Rugova and his government now call for creation of an independent Kosovo as a neutral state, “which would be a kind of link with all other surrounding states.” He believes this idea would calm down even the most radical Albanian nationalists in Kosovo and in Albanian. “But in the future,” said Rugova, “it’s quite obvious and quite natural that one nation should stick to m idea of living together in one state. And it won’t be a ‘Greater Albania,’ as it is usually referred to by the Serbs, but a ‘Normal Albania.'”
Even the idea of a “Normal Albania” keeps open the possibility of a new Balkan war wide open. If Macedonia with its 20 to 40 percent Albanian population is involved in an eventual conflict, Greece and Bulgaria might get into the fray as well, either supporting Macedonia or seeking to occupy its territory. It is not likely that Turkey would stay out if Muslim interests are endangered–as it showed by gathering the foreign ministers from the Organization of the Islamic Conference, in June 1992 in Istanbul, to take up the question of aid to Muslims in Bosnia and Herzegovina. For now, Kosovo should remain a part of Yugoslavia with autonomous status. After the war, the question of Kosovo’s independence could be dealt with by an international conference, including all interested parties, which also settles the future status of Macedonia. The new, independent Kosovo should be prohibited from changing its borders; the free flow of Albanians who want to live in the new country should be permitted.

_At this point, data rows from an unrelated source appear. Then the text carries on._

(* ===== verification/Duration.v ===== *)
(** * Durations (time.ParseDuration)

    Package time's parser of durations such as 1h15m30.5s, in nanoseconds, with
    its limits for 64-bit integers.  A fraction is computed with float64, whose
    operations are those of the Standard Library's SpecFloat. *)

From Stdlib Require Import Ascii SpecFloat.
From S2P Require Import Prelude Kube Sscanf.

Local Open Scope string_scope.
Local Open Scope Z_scope.

Definition Microsecond : Z := 1000.
Definition Millisecond : Z := 1000 * Microsecond.

(** unitMap; the two micro signs are two bytes each in UTF-8. *)
Definition unitOf (u : string) : option Z :=
  if String.eqb u "ns" then Some 1
  else if String.eqb u "us" then Some Microsecond
  else if String.eqb u (String "194" (String "181" "s")) then Some Microsecond
  else if String.eqb u (String "206" (String "188" "s")) then Some Microsecond
  else if String.eqb u "ms" then Some Millisecond
  else if String.eqb u "s" then Some Second
  else if String.eqb u "m" then Some Minute
  else if String.eqb u "h" then Some Hour
  else None.

(** float64 *)
Definition f64 (z : Z) : spec_float := binary_normalize 53 1024 z 0 false.
Definition f64mul := SFmul 53 1024.
Definition f64div := SFdiv 53 1024.

(** The conversion of a float that is not negative to an integer. *)
Definition truncate (x : spec_float) : Z :=
  match x with
  | S754_finite false m e => if 0 <=? e then Z.pos m * 2 ^ e else Z.pos m / 2 ^ (- e)
  | _ => 0
  end.

(** leadingInt: the value of the digits at the front, [None] when it overflows. *)
Fixpoint leadingInt (s : string) (x : Z) : option (Z * string) :=
  match s with
  | String c s' =>
      if isDigitChar c then
        if 2 ^ 63 / 10 <? x then None
        else
          let x := x * 10 + digitVal c in
          if 2 ^ 63 <? x then None else leadingInt s' x
      else Some (x, s)
  | EmptyString => Some (x, s)
  end.

(** leadingFraction: the digits that fit, as an integer and its scale. *)
Fixpoint leadingFraction (s : string) (x scale : Z) (overflow : bool) : Z * Z * string :=
  match s with
  | String c s' =>
      if isDigitChar c then
        if overflow then leadingFraction s' x scale true
        else if (2 ^ 63 - 1) / 10 <? x then leadingFraction s' x scale true
        else
          let y := x * 10 + digitVal c in
          if 2 ^ 63 <? y then leadingFraction s' x scale true
          else leadingFraction s' y (scale * 10) false
      else (x, scale, s)
  | EmptyString => (x, scale, s)
  end.

(** The unit: everything up to a dot or a digit. *)
Fixpoint spanUnit (s : string) : string * string :=
  match s with
  | String c s' =>
      if bool_decide (c = "."%char) || isDigitChar c then ("", s)
      else let '(u, rest) := spanUnit s' in (String c u, rest)
  | EmptyString => ("", "")
  end.

Definition startsNumber (s : string) : bool :=
  match s with
  | String c _ => bool_decide (c = "."%char) || isDigitChar c
  | EmptyString => false
  end.

Definition invalidDuration (orig : string) : GoError := newError ("time: invalid duration " +:+ quote orig).

(** One number with its unit: its value in nanoseconds and the rest. *)
Definition parseComponent (orig s : string) : result (Z * string) :=
  if negb (startsNumber s) then Err (invalidDuration orig)
  else
    match leadingInt s 0 with
    | None => Err (invalidDuration orig)
    | Some (v, s1) =>
        let pre := negb (Nat.eqb (String.length s) (String.length s1)) in
        let '(f, scale, s2, post) :=
          match s1 with
          | String "." s' =>
              let '(f, scale, s2) := leadingFraction s' 0 1 false in
              (f, scale, s2, negb (Nat.eqb (String.length s') (String.length s2)))
          | _ => (0, 1, s1, false)
          end in
        if negb pre && negb post then Err (invalidDuration orig)
        else
          let '(u, rest) := spanUnit s2 in
          if String.eqb u "" then Err (newError ("time: missing unit in duration " +:+ quote orig))
          else
            match unitOf u with
            | None => Err (newError ("time: unknown unit " +:+ quote u +:+ " in duration " +:+ quote orig))
            | Some unit_ =>
                if 2 ^ 63 / unit_ <? v then Err (invalidDuration orig)
                else
                  let v := v * unit_ in
                  let v := if 0 <? f then v + truncate (f64mul (f64 f) (f64div (f64 unit_) (f64 scale))) else v in
                  if (0 <? f) && (2 ^ 63 <? v) then Err (invalidDuration orig) else Ok (v, rest)
            end
    end.

(** The loop over the components; each consumes input. *)
Fixpoint parseComponents (fuel : nat) (orig s : string) (d : Z) : result Z :=
  match s with
  | EmptyString => Ok d
  | _ =>
      match fuel with
      | O => Err (invalidDuration orig)
      | S fuel =>
          '(v, rest) ← parseComponent orig s;
          let d := d + v in
          if 2 ^ 63 <? d then Err (invalidDuration orig) else parseComponents fuel orig rest d
      end
  end.

Definition ParseDuration (orig : string) : result Z :=
  let '(neg, s) :=
    match orig with
    | String "-" s => (true, s)
    | String "+" s => (false, s)
    | _ => (false, orig)
    end in
  if String.eqb s "0" then Ok 0
  else if String.eqb s "" then Err (invalidDuration orig)
  else
    d ← parseComponents (String.length s) orig s 0;
    if neg : bool then Ok (int64 (- d))
    else if 2 ^ 63 - 1 <? d then Err (invalidDuration orig)
    else Ok d.

Example dur_15m : ParseDuration "15m" = Ok (15 * Minute). Proof. vm_compute. reflexivity. Qed.
Example dur_frac : ParseDuration "-1h1.5s" = Ok (- (Hour + 1500 * Millisecond)).
Proof. vm_compute. reflexivity. Qed.
Example dur_720h : ParseDuration "720h" = Ok (30 * 24 * Hour). Proof. vm_compute. reflexivity. Qed.
Example dur_unit : isOk (ParseDuration "90d") = false. Proof. vm_compute. reflexivity. Qed.
Example dur_overflow : isOk (ParseDuration "2562048h") = false. Proof. vm_compute. reflexivity. Qed.
Example dur_empty : isOk (ParseDuration "") = false. Proof. vm_compute. reflexivity. Qed.
Example dur_third : ParseDuration "0.333333333333333333333333h" = Ok 1200000000000.
Proof. vm_compute. reflexivity. Qed.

As leading Albanian writer and dissident Ismail Kadare says, “Kosovo is a test case for all of us. But it is a sacred test that does not allow superficiality, arrogance or hot tempers. Above all, any manipulation of Kosovo for group or party interests is unforgivable. One should not resort to desperate acts. Desperate acts may be committed by individuals but not by nations. What, then, is the solution? The Kosovo file should remain open.”